Misántropo y misógino, Shunsuké pacta fáusticamente con Yuichi para que seduzca
a hombres y mujeres por él designados, aunque sólo se acueste con aquéllos. Por
su parte, el joven Yuichi llega a descubrir su propia belleza gracias a la
acción del escritor, igual que le pasó a Dorian Gray bajo el influjo de otro
esteta, lord Henry Wotton, sólo que, a diferencia del joven inglés, el japonés
sí logrará sobrevivir a su impulsor.
De hecho, es posible pensar en la novela de Mishima como
una reelaboración de tópicos de la novela de Wilde, con su mezcla de
esteticismo y homosexualidad (algo velada, en la novela de Wilde, aunque
activa, como lo muestran algunas de sus adaptaciones cinematográficas:
Dallamano 1970, Parker 2009), y abiertamente manifiesta en la de Mishima.

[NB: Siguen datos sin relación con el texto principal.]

(** The node exists with only owned, desired routes, at most one per network. *)
Record node_ok (d : DesiredMeshState) (o : MeshObservation) (node : ObservedMeshNode)
    (routes : list ObservedMeshRoute) : Prop := {
  ok_valid : validate d = Ok tt;
  ok_node : List.filter (named d) (obs_nodes o) = [node];
  ok_routes : List.filter (of_node (node_provider_id node)) (obs_routes o) = routes;
  ok_observed : Forall (λ r, check_observed_route d r = Ok tt) routes;
  ok_managed : Forall (λ r, check_managed d r = Ok tt) routes;
  ok_unique : NoDup (map route_network routes)
}.

Lemma node_ok_plan d o node routes :
  node_ok d o node routes →
  plan_apply d o = Ok {|
    apply_action := match missing routes (mesh_routes d) with
                    | [] => ApplyNoop | s :: _ => CreateRoute (rs_network s) end;
    apply_node_id := Some (node_provider_id node) |}.
Proof.
  intros [Hv Hn Hr Ho Hm Hu]. unfold plan_apply, select_exact_node, exact_node_routes.
  rewrite Hv, Hn. simpl. rewrite Hr.
  rewrite (proj2 (for_each_Ok (check_observed_route d) routes) Ho). simpl.
  rewrite (proj2 (for_each_Ok (check_managed d) routes) Hm). simpl.
  rewrite first_missing_spec by done. simpl. by destruct (missing _ _).
Qed.

Lemma of_node_new d o id network : of_node id (new_route d o id network) = true.
Proof. unfold of_node. simpl. by rewrite (proj2 (str_eqb_true _ _) eq_refl). Qed.

Lemma matching_snoc network routes r :
  matching network (routes ++ [r])
  = matching network routes ++ (if str_eqb (route_network r) network then [r] else []).
Proof. unfold matching. by rewrite List.filter_app. Qed.
(** ** Samples *)
Module VultrSample.
Definition provider : ProviderSpec := {|
  ps_region := "waw"; ps_plan := "vc2-1c-1gb"; ps_os_id := Some 2284; ps_snapshot_id := None;
  ps_enable_ipv6 := true; ps_firewall_profile := Some "edge" |}.
Definition machine : MachineSpec := {|
  ms_id := "edge-1"; ms_role := "edge"; ms_provider := provider;
  ms_bootstrap_profile := "base"; ms_application_profiles := ["line1"];
  ms_tags := ["team-b"; "team-a"] |}.
Definition desired : DesiredState := {|
  ds_schema := 1; ds_environment := "production"; ds_machines := [machine] |}.
Definition tags : list string :=
  match provider_tags_for_machine desired machine with Ok l => l | Err _ => [] end.
Definition listed : list string := rev tags.
Definition decoded : DecodedProviderTags :=
  match decode_provider_tags listed with
  | Ok t => t
  | Err _ => {| dt_ownership := {| own_managed_by := None; own_environment := None;
                                   own_logical_id := None |};
                dt_spec_digest := None; dt_user_tags := [] |}
  end.
Definition created : ObservedMachine := {|
  om_provider_id := "vm-1"; om_label := "edge-1"; om_ownership := dt_ownership decoded;
  om_region := "waw"; om_plan := "vc2-1c-1gb"; om_provider_status := Some "active";
  om_server_status := None; om_power_status := None; om_main_ip := Some "203.0.113.7";
  om_v6_main_ip := None; om_firewall_group_id := Some "fw-1"; om_date_created := None;
  om_os_id := Some 2284; om_snapshot_id := None; om_enable_ipv6 := true;
  om_firewall_profile := Some "edge"; om_tags := dt_user_tags decoded;
  om_spec_digest := dt_spec_digest decoded |}.
Definition inventory : LifecycleInventory :=
  {| inv_resources := [created]; inv_orphaned := [] |}.

Lemma tags_ok : provider_tags_for_machine desired machine = Ok tags.
Proof.
  unfold tags. destruct (provider_tags_for_machine _ _) eqn:E; [done|].
  apply (f_equal is_ok) in E. vm_compute in E. discriminate E.
Qed.
Lemma decoded_ok : decode_provider_tags listed = Ok decoded.
Proof.
  unfold decoded. destruct (decode_provider_tags listed) eqn:E; [done|].
  apply (f_equal is_ok) in E. vm_compute in E. discriminate E.
Qed.

(** Witness of [vultr_tags_roundtrip]: the provider lists the tags backwards. *)
Lemma vultr_tags_roundtrip_witness :
  ∃ digest, machine_digest desired machine = Ok digest ∧
    decode_provider_tags listed = Ok {|
      dt_ownership := {| own_managed_by := Some MANAGED_BY_IDENTITY;
                         own_environment := Some "production";
                         own_logical_id := Some "edge-1" |};
      dt_spec_digest := Some digest; dt_user_tags := sort_strings (ms_tags machine) |}.
Proof.
  apply (vultr_tags_roundtrip desired machine tags listed).
  - exact tags_ok.
  - unfold listed. symmetry. apply Permutation_rev.
Defined.
(* ===== verification/VpcService.v ===== *)
(** * The Vultr VPC service

    Models [edge-orchestrator/src/vultr_vpc_lifecycle_service.rs]: creation of the owned
    VPC, attachment of the exact lifecycle-owned instance, the readiness report, and the
    teardown, each with one authorized mutation over the [VpcProvider] trait.

    [vpc_apply_once], [vpc_attach_once] and [vpc_cleanup_once] bound what one run may do
    whatever the provider answers; [vpc_ready_backed] says what a readiness report rests
    on. Messages that print a value with [{:?}] are kept as the value. *)

From S2P Require Import Prelude RustStd RustNet HostTypes Concrete Json PlanAuthority.
From S2P Require Import LifecycleCommon VultrLifecycle VultrService Service.
From S2P Require Import VpcLifecycle.

(** [edge_provider_vultr::VultrVpc], [VultrVpcAttachment], [VultrInstanceVpc] *)
Record VultrVpc : Type := {
  vv_id : string;
  vv_region : string;
  vv_description : string;
  vv_v4_subnet : string;
  vv_v4_subnet_mask : Z;
  vv_date_created : string
}.
Record VultrVpcAttachment : Type := {
  va_id : string;
  va_mac_address : string;
  va_private_ipv4 : string;
  va_subscription_id : option string
}.
Record VultrInstanceVpc : Type := {
  iv_id : string;
  iv_mac_address : string;
  iv_private_ipv4 : string
}.

Abbreviation pres := (result VultrError).
Definition reply {A} (s : cloud) (a : A) : pres A :=
  if uncertain s then Err {| ve_operation := "mutation"; ve_kind := MutationUncertain;
    ve_status := None; ve_retry_after_secs := None; ve_detail := "connection reset" |} else Ok a.
Definition listed (s : cloud) (a : VultrVpcAttachment) : VultrVpcAttachment := {|
  va_id := va_id a; va_mac_address := va_mac_address a; va_private_ipv4 := va_private_ipv4 a;
  va_subscription_id := if hidden s then None else va_subscription_id a |}.

Definition add_vpc (region description : string) (s : cloud) : cloud := {|
  c_vpcs := c_vpcs s ++ [new_vpc s region description]; c_attached := c_attached s |}.
Definition attach (instance_id vpc_id : string) (s : cloud) : cloud := {|
  c_vpcs := c_vpcs s;
  c_attached := c_attached s ++ [(vpc_id, new_attachment s instance_id vpc_id)] |}.
Definition detach (instance_id vpc_id : string) (s : cloud) : cloud := {|
  c_vpcs := c_vpcs s;
  c_attached := List.filter (λ e, negb (in_vpc vpc_id e && subscribed instance_id e)) (c_attached s) |}.
Definition destroy (vpc_id : string) (s : cloud) : cloud := {|
  c_vpcs := List.filter (λ v, negb (str_eqb (vv_id v) vpc_id)) (c_vpcs s);
  c_attached := c_attached s |}.

Definition answer (R : Type) (c : vpc_call R) (s : cloud) : R * cloud :=
  match c in vpc_call R return R * cloud with
  | ListVpcs => (Ok (c_vpcs s), s)
  | CreateVpcCall region description =>
      (reply s (new_vpc s region description), add_vpc region description s)
  | DestroyVpcCall vpc_id => (reply s tt, destroy vpc_id s)
  | ListVpcAttachments vpc_id =>
      (Ok (map (λ e, listed s e.2) (List.filter (in_vpc vpc_id) (c_attached s))), s)
  | ListInstanceVpcs instance_id =>
      (Ok (map entry_of (List.filter (subscribed instance_id) (c_attached s))), s)
  | AttachCall instance_id vpc_id => (reply s tt, attach instance_id vpc_id s)
  | DetachCall instance_id vpc_id => (reply s tt, detach instance_id vpc_id s)
  | ListInstances => (Ok instances, s)
  | Sleep _ => (tt, s)
  end.

Context (d : DesiredVpcState) (policy : VpcExecutionPolicy) (target : TargetInstance).
Context (Hvalid : validate d = Ok tt) (Hattempts : (0 < reobserve_attempts policy)%nat).
Context (Htarget : select_target d instances = Ok (Some target)).
Context (Hname : str_empty (trim (ti_provider_id target)) = false).

(** What is known of the objects the provider makes: the VPC is new, private and
    canonical, and an attachment of an instance has an address in its VPC. *)
Context (start : cloud).
Context (made : VultrVpc) (Hmade : made = new_vpc start (vpc_region d) (ownership_description d)).
Context (cidr : string) (Hcidr : observed_cidr (normalize_vpc made) = Ok cidr).
Context (Hregion : vv_region made = vpc_region d)
  (Hdescription : vv_description made = ownership_description d).
Context (Hno_owned : List.filter (λ v, str_eqb (vv_description v) (ownership_description d))
    (c_vpcs start) = []).
Context (Hfresh : Forall (λ v, vv_id v ≠ vv_id made) (c_vpcs start)).
Context (Hunused : Forall (λ e, e.1 ≠ vv_id made) (c_attached start)).
Definition with_vpc : cloud := add_vpc (vpc_region d) (ownership_description d) start.
Context (linkage : VultrVpcAttachment)
  (Hlinkage : linkage = new_attachment with_vpc (ti_provider_id target) (vv_id made)).
Context (Hsubscribed : va_subscription_id linkage = Some (ti_provider_id target)).
Context (Haddress : validate_private_ip_in_cidr (va_private_ipv4 linkage) (normalize_vpc made) = Ok tt).
Definition with_attachment : cloud := attach (ti_provider_id target) (vv_id made) with_vpc.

Wilde, en su novela, afirma que "A Dorian Gray le había envenado un libro.
Había momentos en que consideraba simplemente el mal como un medio necesario
para poder realizar su concepción de la belleza" (El retrato de..., 160).
A Shonsuké le pasó lo mismo que a Dorian Gray, se envenenó con el libro de
Huysmans, pero como era feo, tuvo que usar al bello Yuichi para sus propósitos.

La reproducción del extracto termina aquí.